Needless to say, we took a break. As I got older, I, like many 14- to 16-year-old girls, only flirted with the occasional Frappuccino. Apparently a trip to Starbucks required a full Facebook album back in the day, but aside from those incredibly embarrassing pictures that are probably still floating around on the Internet somewhere, this was a peaceful time for us. Just a casual fling, nothing too serious.

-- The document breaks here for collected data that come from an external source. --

(* ===== verification/LexerSpec.v ===== *)
(** * LexerSpec: the scanner implements its rules

    From the computed check of LexerCheck: the generated scanner, started
    afresh or resumed after it asked for more input, reports the command, the
    length and the argument that the rules of LexerRules prescribe for all the
    bytes it has seen. *)

From S2P Require Import Prelude MgmtProtocol LexerCode LexerPass LexerTrns Lexer Regex LexerRules.
From S2P Require Import LexerCheck.

(** ** The run of the blocks *)

Lemma run_more f g mem lim k s r : run f mem lim k s = Done r -> run (g + f) mem lim k s = Done r.
Proof.
  revert g k s. induction f as [|f IH]; intros g k s; [done|].
  rewrite Nat.add_succ_r. simpl. destruct (exec mem lim k s) as [[l s'| |]|]; simpl; try done.
  destruct (block l); simpl; [apply IH | done].
Qed.

(** A label found behind a block is the label of that number: by enumeration
    of the labels, which have at most eight bits. *)
#[local] Instance arm_eq_dec : EqDecision arm.
Proof. solve_decision. Defined.
#[local] Instance arge_expr_eq_dec : EqDecision arge_expr.
Proof. solve_decision. Defined.
#[local] Instance code_eq_dec : EqDecision code.
Proof. solve_decision. Defined.

Definition fill_ok (l : positive) : bool :=
  match block l with
  | Done k =>
      match fill_of k with
      | Some (Fill n k' as f) =>
          match yyFillLabel n with Done f' => bool_decide (f' = f) | Fault _ => false end
      | _ => true
      end
  | Fault _ => true
  end.

Lemma fill_ok_all l : fill_ok l = true.
Proof.
  let rec go n :=
    lazymatch n with
    | O => vm_compute; reflexivity
    | S ?m => destruct l as [l|l|]; [go m | go m | vm_compute; reflexivity]
    end in go 8.
Qed.

Lemma fill_of_block l k n k' :
  block l = Done k -> fill_of k = Some (Fill n k') -> yyFillLabel n = Done (Fill n k').
Proof.
  intros Hl Hk. pose proof (fill_ok_all l) as H. unfold fill_ok in H. rewrite Hl, Hk in H.
  destruct (yyFillLabel n); [by tests; subst | done].
Qed.

Lemma ef_fresh_inv e :
  ef_fresh e = true -> ef_inc e = false /\ ef_restored e = false /\ ef_mark e = false /\ ef_arg e = None.
Proof. unfold ef_fresh. intros. tests. by destruct (ef_arg e). Qed.

Lemma apply_tagged e c s t :
  ef_fresh e = true ->
  set_tag t (apply_effect e c s) = apply_effect (ef_tagged t e) c s.
Proof.
  intros (Ei & Er & Em & Ea)%ef_fresh_inv. destruct t as [[]|]; [..|done];
    unfold set_tag, apply_effect; simpl; by rewrite Ei, Er, Em, Ea.
Qed.

(** Name the state [exec] runs in by the effect that leads to it. *)
Ltac exec_in e' c s :=
  match goal with
  | |- context [exec _ _ _ ?x] =>
      replace x with (apply_effect e' c s)
        by (unfold apply_effect; simpl; repeat match goal with H : _ = _ |- _ => rewrite H end; done)
  end.

Ltac fresh_effect e F :=
  destruct (ef_fresh e) eqn:F; [|done]; destruct (ef_fresh_inv e F) as (?Ei & ?Er & ?Em & ?Ea).

(** Once the cursor has moved, only a load follows. *)
Lemma aexec_next_inc z k e n e' :
  aexec z k e = ANext n e' -> ef_inc e = true -> exists k', k = Fill n k' /\ e = e'.
Proof.
  intros A Ei. assert (F : ef_fresh e = false) by (unfold ef_fresh; by rewrite Ei).
  destruct k as [k|k|m k|arms d|k|l|a k|r]; simpl in A; rewrite ?F in A; try discriminate.
  - injection A as -> ->. eauto.
  - destruct (ef_arg e); [done|]. unfold no_next in A. by destruct (aexec _ _ _).
Qed.

(** The symbolic execution agrees with [exec] before the end of the input. *)
Lemma aexec_sound mem lim c s k e :
  l_cur s < lim ->
  match aexec (Zb c) k e with
  | AJump l e' => exec mem lim k (apply_effect e c s) = Done (Jump l (apply_effect e' c s))
  | ABreak r e' => exec mem lim k (apply_effect e c s) = Done (Break r (apply_effect e' c s))
  | ANext n e' => exists k', fill_of k = Some (Fill n k') /\
      exec mem lim k (apply_effect e c s) = exec mem lim (Fill n k') (apply_effect e' c s)
  | AStuck => True
  end.
Proof.
  intros Hlim. revert e.
  induction k as [k IH|k IH|n k _|arms d|k IH|l|a k IH|r]; intros e; simpl; try done.
  - fresh_effect e F.
    specialize (IH (Effect true false (ef_t1 e) (ef_t2 e) false None)).
    exec_in (Effect true false (ef_t1 e) (ef_t2 e) false None) c s.
    destruct (aexec _ k _) as [n e'|r e'|l e'|] eqn:A; try done.
    apply aexec_next_inc in A as (k' & -> & <-); [by exists k' | done].
  - fresh_effect e F.
    specialize (IH (Effect true true (ef_t1 e) (ef_t2 e) false None)).
    exec_in (Effect true true (ef_t1 e) (ef_t2 e) false None) c s.
    destruct (aexec _ k _) as [n e'|r e'|l e'|] eqn:A; try done.
    apply aexec_next_inc in A as (k' & -> & <-); [by exists k' | done].
  - by exists k.
  - fresh_effect e F. unfold mret, outcome_ret. f_equal.
    unfold take_arm. rewrite apply_tagged by done. change (l_yych (apply_effect e c s)) with c.
    assert (l_cur (apply_effect e c s) < lim) as Hl
      by (unfold apply_effect; simpl; by rewrite Er, Ei).
    rewrite (proj2 (Nat.leb_gt _ _)) by done. by destruct (arm_fill _).
  - fresh_effect e F.
    specialize (IH (Effect false false (ef_t1 e) (ef_t2 e) true None)).
    exec_in (Effect false false (ef_t1 e) (ef_t2 e) true None) c s.
    by destruct (aexec _ k _).
  - destruct (ef_arg e) eqn:Ea; [done|].
    specialize (IH (Effect (ef_inc e) (ef_mark e) (ef_t1 e) (ef_t2 e) (ef_restored e) (Some a))).
    destruct a;
      exec_in (Effect (ef_inc e) (ef_mark e) (ef_t1 e) (ef_t2 e) (ef_restored e) (Some arge_yyt2)) c s ||
      exec_in (Effect (ef_inc e) (ef_mark e) (ef_t1 e) (ef_t2 e) (ef_restored e) (Some arge_cur_2)) c s;
      by destruct (aexec _ k _).
Qed.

We didn’t really start up again until college. I had moved to Boston where Dunkin’ Donuts rules the streets, outnumbering Starbucks 10 to 1. Dunkin’ Iced Coffee is notorious for being super sugary and relatively cheap; soon I was hooked. Sure, my “medium” coffee order was about the same size as my entire torso, but that didn’t matter. You were good to me, Iced Coffee. You turned me from a sleep-deprived monster into an actual human being. The difference between an A paper and a B paper was just a cold cup of you. I snuck you into the library to help me with my schoolwork, even though the sign clearly said no food or drinks.We never got busted though; I think the librarians just knew that you and I had to be together. Forever.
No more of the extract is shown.